A 38-year-old woman was diagnosed with PNH in 2007 and eculizumab therapy was initiated at the end of 2014. She became pregnant in September 2015 and presented various decompensations from forced reductions in therapy due to the nonavailability of eculizumab. The pregnancy was interrupted in week 35, but the well-being of the newborn was not compromised. The patient, however, had to remain hospitalized for resolution of acute kidney insufficiency, anemia, and intense hemolysis, which were reverted by means of intravenous hydration, transfusion of 10 packed red blood cell units, and eculizumab therapy.

CONCLUSION

The rarity of the disease and the lack of protocols for its management during pregnancy hampered the treatment of the patient.

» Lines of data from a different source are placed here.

Lemma descReturnType_name n nm rest :
  Regex.isName (String n nm) = true ->
  AsInterface.descReturnType (")L" +:+ String n nm +:+ String ";" rest)
  = Some {| Regex.matched := ")L" +:+ String n nm +:+ ";"; Regex.group1 := String n nm |}.
Proof.
  intros Hn.
  change (")L" +:+ String n nm +:+ String ";" rest)
    with (String ")" (String "L" (String n nm +:+ String ";" rest))).
  rewrite descReturnType_unfold, (spanName_name (String n nm) ";" rest Hn eq_refl).
  reflexivity.
Qed.

Lemma replaceAllIn_from_skipped replacer x rest :
  Regex.replaceAllIn_from AsInterface.descReturnType replacer (String.length x) (x +:+ rest)
  = Regex.replaceAllIn_from AsInterface.descReturnType replacer 0 rest.
Proof.
  induction x as [|c x IH]; [now destruct rest|]. rewrite append_cons. exact IH.
Qed.

(** A match at the head, spelled out. *)
Lemma replaceAllIn_from_match replacer n nm rest :
  Regex.isName (String n nm) = true ->
  Regex.replaceAllIn_from AsInterface.descReturnType replacer 0
    (")L" +:+ String n nm +:+ String ";" rest)
  = r ← Regex.appendReplacement
          {| Regex.matched := ")L" +:+ String n nm +:+ ";"; Regex.group1 := String n nm |}
          (replacer {| Regex.matched := ")L" +:+ String n nm +:+ ";";
                       Regex.group1 := String n nm |});
    tl ← Regex.replaceAllIn_from AsInterface.descReturnType replacer 0 rest;
    Ok (r +:+ tl).
Proof.
  intros Hn.
  assert (Hsplit : ")L" +:+ String n nm +:+ String ";" rest
                   = String ")" (("L" +:+ String n nm +:+ ";") +:+ rest)).
  { transitivity (String ")" (String "L" ((String n nm +:+ ";") +:+ rest)));
      [|reflexivity].
    rewrite append_assoc. reflexivity. }
  rewrite Hsplit at 1. rewrite replaceAllIn_from_cons, <- Hsplit, descReturnType_name by assumption.
  cbn [Regex.matched].
  change (String.length (")L" +:+ String n nm +:+ ";") - 1)
    with (String.length ("L" +:+ String n nm +:+ ";") - 0).
  now rewrite Nat.sub_0_r, replaceAllIn_from_skipped.
Qed.

Lemma isNameChar_literal c :
  Regex.isNameChar c = true -> Ascii.eqb c "\" = false /\ Ascii.eqb c "$" = false.
Proof.
  destruct c as [[] [] [] [] [] [] [] []]; vm_compute; intros H;
    (discriminate || (split; reflexivity)).
Qed.

Lemma isName_literal s : Regex.isName s = true -> Regex.isLiteral s = true.
Proof.
  induction s as [|c s IH]; [reflexivity|]. cbn [Regex.isName Regex.isLiteral].
  intros H. apply andb_prop in H as [Hc Hs].
  destruct (isNameChar_literal c Hc) as [-> ->]. now rewrite IH.
Qed.

Lemma appendReplacement_literal m r :
  Regex.isLiteral r = true -> Regex.appendReplacement m (")L" +:+ r +:+ ";") = Ok (")L" +:+ r +:+ ";").
Proof.
  intros H. unfold Regex.appendReplacement. apply expand_literal.
  change (")L" +:+ r +:+ ";") with (String ")" (String "L" (r +:+ ";"))).
  cbn [Regex.isLiteral Ascii.eqb Bool.eqb negb andb]. now rewrite isLiteral_app, H.
Qed.

Variable i2 : Class.
Variables (n1 : ascii) (nm1 : string).
Hypothesis name1_plain : Regex.isName (String n1 nm1) = true.
Hypothesis name2_literal : Regex.isLiteral (getName i2) = true.

Lemma translate_twice k d d1 :
  String.length d <= k ->
  Regex.replaceAllIn_from AsInterface.descReturnType
    (fun _ => ")L" +:+ String n1 nm1 +:+ ";") 0 d = Ok d1 ->
  Regex.replaceAllIn_from AsInterface.descReturnType
    (fun _ => ")L" +:+ replaceAll_dot_slash (getName i2) +:+ ";") 0 d1
  = Regex.replaceAllIn_from AsInterface.descReturnType
      (fun _ => ")L" +:+ replaceAll_dot_slash (getName i2) +:+ ";") 0 d.
Proof.
  revert d d1. induction k as [|k IH]; intros d d1 Hk H.
  - destruct d; [|simpl in Hk; lia]. now injection H as <-.
  - destruct d as [|c t]; [now injection H as <-|].
    destruct (AsInterface.descReturnType (String c t)) as [m|] eqn:E.
    + destruct (descReturnType_inv _ _ E) as (n & nm & rest & Hd & Hn & _).
      rewrite Hd in *. rewrite replaceAllIn_from_match in H |- * by assumption.
      rewrite appendReplacement_literal in H by now apply isName_literal.
      rewrite appendReplacement_literal by now apply replaceAll_dot_slash_literal.
      apply bind_Ok_inv in H as (r & Hr & H). injection Hr as <-.
      apply bind_Ok_inv in H as (tl & Htl & H). injection H as <-.
      rewrite !append_assoc. change (";" +:+ tl) with (String ";" tl).
      rewrite replaceAllIn_from_match, appendReplacement_literal
        by (assumption || now apply replaceAll_dot_slash_literal).
      rewrite (IH rest tl); [reflexivity| |assumption].
      change (")L" +:+ String n nm +:+ String ";" rest)
        with (String ")" (String "L" (String n nm +:+ String ";" rest))) in Hk.
      cbn [String.length] in Hk. rewrite length_append in Hk.
      cbn [String.length] in Hk. lia.
    + rewrite replaceAllIn_from_cons, E in H |- *.
      apply bind_Ok_inv in H as (tl & Htl & H). injection H as <-.
      rewrite replaceAllIn_from_cons.
      rewrite (descReturnType_ext c tl t), E.
      * rewrite (IH t tl); [reflexivity| |assumption]. simpl in Hk. lia.
      * apply (replaceAllIn_parameterPart (fun _ => ")L" +:+ String n1 nm1 +:+ ";"));
          [intros _; simpl; eauto|exact Htl].
Qed.

End Chain.

(** X5: let the internal name of the first interface be non-empty and
    made of the characters [a-zA-Z_0-9/] only, and let the name of the
    second interface have no dollar sign and no backslash.  Then a
    descriptor that went through the translation for the first and goes
    through the translation for the second comes out as if only the
    second had run: of two such visitors in a chain the one nearer to the
    writer decides every class return type, and translating twice for the
    same such interface changes nothing more. *)
Theorem translateDesc_last_visitor_wins (i1 i2 : Class) (n1 : ascii) (nm1 : string)
    (desc desc1 : string) :
  AsInterface.Type_getInternalName i1 = String n1 nm1 ->
  Regex.isName (String n1 nm1) = true ->
  Regex.isLiteral (getName i2) = true ->
  AsInterface.translateDesc i1 desc = Ok desc1 ->
  AsInterface.translateDesc i2 desc1 = AsInterface.translateDesc i2 desc.
Proof.
  unfold AsInterface.Type_getInternalName, AsInterface.translateDesc, Regex.replaceAllIn.
  intros Hname Hplain Hlit H. rewrite Hname in H.
  now apply (translate_twice i2 n1 nm1 Hplain Hlit (String.length desc) desc desc1).
Qed.

Lemma translateDesc_last_visitor_wins_witness :
  AsInterface.translateDesc Example.trait_A "(I)Ljava/lang/String;"
    = Ok "(I)Lio/treeverse/utils/A;"
  /\ AsInterface.translateDesc Example.trait_D "(I)Lio/treeverse/utils/A;"
     = AsInterface.translateDesc Example.trait_D "(I)Ljava/lang/String;".
Proof.
  split; [reflexivity|].
  apply (translateDesc_last_visitor_wins Example.trait_A Example.trait_D
           "i" "o/treeverse/utils/A" "(I)Ljava/lang/String;" "(I)Lio/treeverse/utils/A;");
    reflexivity.
Defined.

However, the symptoms were progressively treated as they appeared, based on laboratory tests since it was necessary to circumvent and handle the lack of eculizumab which was not readily available in Brazil's Public Health System.

摘要

引言

阵发性睡眠性血红蛋白尿(PNH)是一种罕见的后天性疾病,由克隆造血干细胞突变引起,估计发病率为每百万人口中有1至5例。对于孕妇,缺乏关于PNH患病率的充分信息,并且由于该群体存在严重并发症,其管理一直是一项挑战。该病根据临床表现和实验室检查进行诊断。依库珠单抗是治疗PNH的首选药物,可减少溶血并稳定血红蛋白水平,从而减少输血需求并改善整体生活质量。

病例报告

一名38岁女性于2007年被诊断为PNH,并于2014年底开始接受依库珠单抗治疗。她于2015年9月怀孕,由于无法获得依库珠单抗,因治疗被迫减少而出现各种失代偿情况。妊娠在第35周时终止,但新生儿的健康未受影响。然而,患者不得不继续住院以解决急性肾功能不全、贫血和严重溶血问题,通过静脉补液、输注10单位浓缩红细胞以及依库珠单抗治疗,这些症状得到了缓解。

结论

该病的罕见性以及孕期缺乏管理方案阻碍了对该患者的治疗。然而,根据实验室检查结果,随着症状出现逐步进行治疗,因为有必要规避和处理巴西公共卫生系统中难以获得依库珠单抗的问题。